In 1988, he founded a law firm, which ten years later has finally shaped into partnership T. Studnicki, K. Płeszka, Z. Ćwiąkalski and J. Górski (SPCG). Gizbert-Studnicki, as a counselor, specializes in company law and in transactions to acquire and merge companies, as well as in financing such transactions. He represented the SPCG's clients in several dozen transactions in this area, and as a Polish advisor he participated in several global M&A transactions.
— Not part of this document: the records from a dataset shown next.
(* ===== verification/SeqNum.v ===== *)
(** * Sequence-number arithmetic ([src/src/tcp_connection.cpp], lines 12-30)

    The wraparound comparisons, and the fact every later proof uses: on the
    32-bit images of two positions less than 2^31 apart they decide the
    order of the positions. *)

From S2P Require Import Prelude.

Definition sequenceGreater (a b : Z) : bool := 0 <? i32 (a - b).
Definition sequenceLessOrEqual (a b : Z) : bool := 0 <=? i32 (b - a).
Definition sequenceMax (a b : Z) : Z := if sequenceGreater a b then a else b.
Definition sequenceMin (a b : Z) : Z := if sequenceGreater a b then b else a.

Lemma i32_small x : - 2 ^ 31 <= x < 2 ^ 31 -> i32 x = x.
Proof. intros H. unfold i32. zcases; ulia. Qed.

Lemma i32_u32 x : i32 (u32 x) = i32 x.
Proof. unfold i32. by rewrite u32_u32. Qed.

Lemma i32_sub_u32 x y : i32 (u32 x - u32 y) = i32 (x - y).
Proof. rewrite <- i32_u32, <- (i32_u32 (x - y)). f_equal. by u32_norm. Qed.

Lemma sequenceGreater_abs A B :
  - 2 ^ 31 <= A - B < 2 ^ 31 -> sequenceGreater (u32 A) (u32 B) = (B <? A).
Proof. intros. unfold sequenceGreater. rewrite i32_sub_u32, i32_small by lia. zcases; lia. Qed.

Lemma sequenceLessOrEqual_abs A B :
  - 2 ^ 31 <= B - A < 2 ^ 31 -> sequenceLessOrEqual (u32 A) (u32 B) = (A <=? B).
Proof. intros. unfold sequenceLessOrEqual. rewrite i32_sub_u32, i32_small by lia. zcases; lia. Qed.

Lemma sequenceMax_abs A B :
  - 2 ^ 31 <= A - B < 2 ^ 31 -> sequenceMax (u32 A) (u32 B) = u32 (Z.max A B).
Proof. intros. unfold sequenceMax. rewrite sequenceGreater_abs by lia. zcases; f_equal; lia. Qed.

Lemma sequenceMin_abs A B :
  - 2 ^ 31 <= A - B < 2 ^ 31 -> sequenceMin (u32 A) (u32 B) = u32 (Z.min A B).
Proof. intros. unfold sequenceMin. rewrite sequenceGreater_abs by lia. zcases; f_equal; lia. Qed.

(** The position of [x] closest to [base]: [x] read as a signed distance. *)
Definition near (base x : Z) : Z := base + i32 (x - base).

Lemma i32_range x : - 2 ^ 31 <= i32 x < 2 ^ 31.
Proof. unfold i32. zcases; ulia. Qed.

Lemma u32_i32 x : u32 (i32 x) = u32 x.
Proof. unfold i32. zcases; ulia. Qed.

Lemma near_u32 base x : is_u32 x -> u32 (near base x) = x.
Proof.
  intros Hx. unfold near. rewrite <- u32_add_r, u32_i32, u32_add_r.
  replace (base + (x - base)) with x by lia. by apply u32_id.
Qed.

Lemma near_range base x : - 2 ^ 31 <= near base x - base < 2 ^ 31.
Proof. unfold near. pose proof (i32_range (x - base)). lia. Qed.

Lemma u32_eq_near A B : u32 A = u32 B -> - 2 ^ 32 < A - B < 2 ^ 32 -> A = B.
Proof. intros H1 H2. ulia. Qed.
He is currently a senior partner at SPCG. The SPCG Law Firm and lawyers occupy high positions in rankings and are recommended in international industry lists, among others in: Chambers Global, Chambers Europe, Euromoney − Deal Watch, Forbes, Legal 500, PLC Which Lawyer, IFLR 100 and Best Lawyers, which evaluate the legal services market in Europe and in the world.

After the escalation of the 2015 Polish Constitutional Court crisis, Studnicki stated in a television interview that in his opinion Lech Morawski (one of the judges elected on the initiative and the votes of the deputies of Law and Justice party) "is a doubter, and his appointment to the Constitutional Court was not valid".

== Awards ==
In the ranking of law firms of the Rzeczpospolita daily published in 2010, the law firm partnership T. Studnicki, K. Płeszka, Z. Ćwiąkalski and J. Górski was ranked ninth in Poland.

In 2018, Gizbert-Studnicki was among thirty-nine lawyers and lawyers awarded the title of "Lawyer of the Thirty Years" by the Polish Union of Legal Employers and the Rzeczpospolita daily.